The curse of being myself.

25 is a weird age to be in, you see. One day you are young and successful, you know you have come a long way and you have an entire life to make something of. Then there are those days, when all you do is stand in front of a mirror and ask yourself — what the hell did i achieve in these 25 years? What have i done? Is this enough? The answer is NO. It is almost usually “No”. It is so much easier to tell ourselves we are not enough. To convince ourselves that we simply aren’t there.

With each passing day, as I get older, I just cannot help shake the feeling of being a bot dancing to the tunes of the society. Then I rewind back to introspect all of life’s decisions, all of which have been mine and mine alone. Growing up in a typical Indian family is nothing short of drama. But that’s not what we are going to talk about today.

I want to talk about the decisions we make and how we rationalise them. I want to talk about how being good at something can be a curse. I want to talk about how the society divides kids based on their talent and how it kills dreams in our sleep. I was almost “the ideal kid” (atleast according to the society! We will discuss the flaw in this soon). Believe me, I had all the qualifications right there. I had top grades in every single subject I took. I had excellent communication skills. My confidence levels amazed my teachers sometimes. I spent most of my time at the library devouring any and every interesting book I could lay my hands on. I was “Best student of the year” in middle school (My parents could not be prouder!) So long story short, I was the annoying over achiever either loved or hated.

No, this is not the story of a prodigal topper kid who goes on to study in IIT/IIM and then suddenly realizes he/she wants to quit and start a firm of his/her own. This is a story of an ordinary girl with extra ordinary dreams, the story of no destination but a kick-ass journey, a story of non conformist views and passionate pursuits. A story that all of us can identify with.

As I grew older I saw myself tumbling through life, one stage from another, like a blur. Like when you can remember the sceneries so quite well but you cannot really remember what you were doing there. Everything seems so insignificant, everything that you held dear and close starts seeming so small, so disposable, so mundane. You see a pattern , in the way you think, the way you dream, the way you look at others around you, the way you look at the world. The only pattern is that it keeps changing. It changes with every passing year, month, day even with every passing person you meet. You realize you are different. You seek something different. Not engineering, not corporate wars, not hippie music, not self help books. At this point, the world tries hard to catch up with you and eventually succeeds in pulling you inside the realm of a socially acceptable standard of living. I didn’t resist. I couldn’t.

But the voice inside my head knows this is not me, knows this is not enough. “Why are you always so lost?”, they ask. “You are so well settled, find a nice boy, make babies and thank your stars.” A younger me would have asked them to make love to their own self, in a not-so-nice way. But the now me knows enough to not waste any energy towards anything that does not add any value to the universe. “Why are you so complicated?”, he asks, as he resentfully pleads me to make him understand the inner workings of my restless mind. I wish I could.

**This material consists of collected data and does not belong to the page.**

Lemma observe_image_present L img site o :
  index_sound L → Forall (λ it, present it.2) (rows L) →
  Forall (λ it, present it.2) (rows (observe_image L img site o).1).
Proof.
  intros Hs Hall.
  destruct (_phash_hex img) as [ph|] eqn:Hph.
  2:{ unfold observe_image. by rewrite Hph. }
  destruct (observe_image_cases L img site o ph Hs Hph)
    as [(Heq & _) | (bid & mtype & rows1 & row & Hc & Hrow & Hne & Heq)].
  { by rewrite Heq. }
  rewrite Heq. cbn [fst rows].
  assert (Hall1 : Forall (λ it : string * Row, present it.2) rows1).
  { destruct Hc; try done.
    apply rows_set_Forall; [done |]. cbn [snd].
    intros k Hk. apply elem_of_dom.
    destruct (new_row_full (_md5_short img) site (effective_date o) o ph "new")
      as (_ & _ & ->).
    by apply elem_of_list_to_set. }
  apply rows_set_Forall; [done |]. cbn [snd].
  apply merge_row_mono; [apply present_insert |].
  apply rows_get_elem in Hrow.
  exact (proj1 (Forall_forall _ _) Hall1 (bid, row) Hrow).
Qed.

Lemma observe_all_present L obs :
  index_sound L → Forall (λ it, present it.2) (rows L) →
  Forall (λ it, present it.2) (rows (observe_all L obs)).
Proof.
  revert L. induction obs as [|ob obs IH]; intros L Hs Hall; [done |].
  simpl. apply IH.
  - apply (observe_all_sound L [ob] Hs).
  - by apply observe_image_present.
Qed.

(** X14.  On a ledger the constructor returned, after any run of
    observations, a returning [observe_image] leaves a record under the
    [banner_id] it returns, and every record of the ledger has every column
    of [LEDGER_FIELDS] as a key: the subscripts with which the scrapers
    read the record back cannot raise [KeyError]. *)
Theorem observed_record_has_every_column file L obs img site o L' bid mtype :
  __init__ file = Return L →
  observe_image (observe_all L obs) img site o = (L', Return (bid, mtype)) →
  is_Some (rows_get (rows L') bid) ∧ columns_present L'.
Proof.
  intros Hinit Ho. split.
  - apply observe_image_inv in Ho as (ph & rows1 & row0 & _ & _ & _ & ->).
    cbn [rows]. rewrite rows_get_set_eq. eauto.
  - assert (Hall : Forall (λ it, present it.2)
                     (rows (observe_image (observe_all L obs) img site o).1)).
    { apply observe_image_present.
      - by eapply observe_all_sound, init_sound.
      - apply observe_all_present; [by eapply init_sound |].
        by eapply init_present. }
    rewrite Ho in Hall. cbn [fst] in Hall.
    intros b row Hrow%rows_get_elem.
    exact (proj1 (Forall_forall _ _) Hall (b, row) Hrow).
Qed.

End ReadBack.

(** * The resolvers of the ledger and of the scrapers *)

Section MoreResolverFacts.
Context `{Externals}.

Lemma lower_ascii_idem c : Py.lower_ascii (Py.lower_ascii c) = Py.lower_ascii c.
Proof. destruct c as [[] [] [] [] [] [] [] []]; reflexivity. Qed.

Lemma lower_idem s : Py.lower (Py.lower s) = Py.lower s.
Proof.
  induction s as [|c s IH]; [done |]. simpl. by rewrite lower_ascii_idem, IH.
Qed.

Lemma last_two_pair {A} (l : list A) :
  (2 ≤ List.length l)%nat →
  ∃ x y, Py.last_two l = [x; y] ∧ x ∈ l ∧ y ∈ l.
Proof.
  intros Hlen. unfold Py.last_two.
  pose proof (length_drop l (List.length l - 2)) as Hd.
  assert (Hsub : ∀ z, z ∈ drop (List.length l - 2) l → z ∈ l).
  { intros z Hz. rewrite <- (take_drop (List.length l - 2) l).
    apply elem_of_app. by right. }
  destruct (drop (List.length l - 2) l) as [|x [|y [|z t]]];
    simpl in Hd; try lia.
  exists x, y. split; [done |]. split; apply Hsub; [left | right; left].
Qed.

Lemma etld1_naive_fallback host :
  host ≠ "" → Ikon._etld1_naive host = _etld1_fallback host.
Proof.
  intros Hne%truthy_true. unfold Ikon._etld1_naive. by rewrite Hne.
Qed.

Lemma etld1_fallback_idem host :
  _etld1_fallback (_etld1_fallback host) = _etld1_fallback host.
Proof.
  destruct (2 <=? List.length (Py.split "." host))%nat eqn:E.
  - assert (Hf : ∃ x y, _etld1_fallback host = x +:+ String "." y
                        ∧ Py.contains "." x = false ∧ Py.contains "." y = false).
    { unfold _etld1_fallback. rewrite E. apply Nat.leb_le in E.
      destruct (last_two_pair _ E) as (x & y & -> & Hx & Hy).
      apply split_elems_no_sep in Hx, Hy. by exists x, y. }
    destruct Hf as (x & y & -> & Hx & Hy).
    unfold _etld1_fallback.
    rewrite split_sep_app by done. by rewrite (split_no_sep _ _ Hy).
  - assert (Hf : _etld1_fallback host = host)
      by (unfold _etld1_fallback; by rewrite E).
    by rewrite !Hf.
Qed.

(** X15.  The naive domain resolver of the scrapers is idempotent, it is
    empty on the empty host only, and it is what the ledger's own resolver
    computes when [tldextract] could not be imported. *)
Theorem etld1_naive_is_idempotent host :
  Ikon._etld1_naive (Ikon._etld1_naive host) = Ikon._etld1_naive host
  ∧ (Ikon._etld1_naive host = "" ↔ host = "")
  ∧ (tldextract = None → _etld1_from_host host = Ikon._etld1_naive host).
Proof.
  destruct (decide (host = "")) as [->|Hne]; [by repeat split |].
  split; [|split].
  - rewrite (etld1_naive_fallback host Hne).
    rewrite etld1_naive_fallback by (by apply etld1_fallback_nonempty).
    apply etld1_fallback_idem.
  - rewrite (etld1_naive_fallback host Hne). split; [|done].
    intros He. by apply etld1_fallback_nonempty in He.
  - intros Hnone. unfold _etld1_from_host, Ikon._etld1_naive.
    by rewrite Hnone.
Qed.

Lemma host_from_url_lower url : Py.lower (_host_from_url url) = _host_from_url url.
Proof.
  unfold _host_from_url. destruct url as [u|]; [|done].
  destruct (negb (Py.truthy u)); [done |].
  destruct (urlparse_netloc u); [apply lower_idem | done].
Qed.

So what happened? When did the seemingly normal topper become a complicated specimen of a rebel? I try to travel to my past to find answers, to find a solution, or even a clue as to who I was before society unsuccessfully tried to change me. Would I be more satisfied if I had kept at academics and become a famous surgeon? Or should I be happy I realized early on that academics is not and is never going to be a reflection of who I am. Would I rather follow the chronological process of meeting the right (well, almost, atleast according to Facebook statuses) guy, getting settled at the right age, reproducing before my eggs become useless. Or should I stay true to my feelings, tell him I am disappointed when I am, and that this relationship is not about dinner dates, but about fulfilling a craving so deep within your system that it validates your existence in this universe.

Should I become who they want me to be or should I be myself? 25 years and still going strong — The curse of being myself.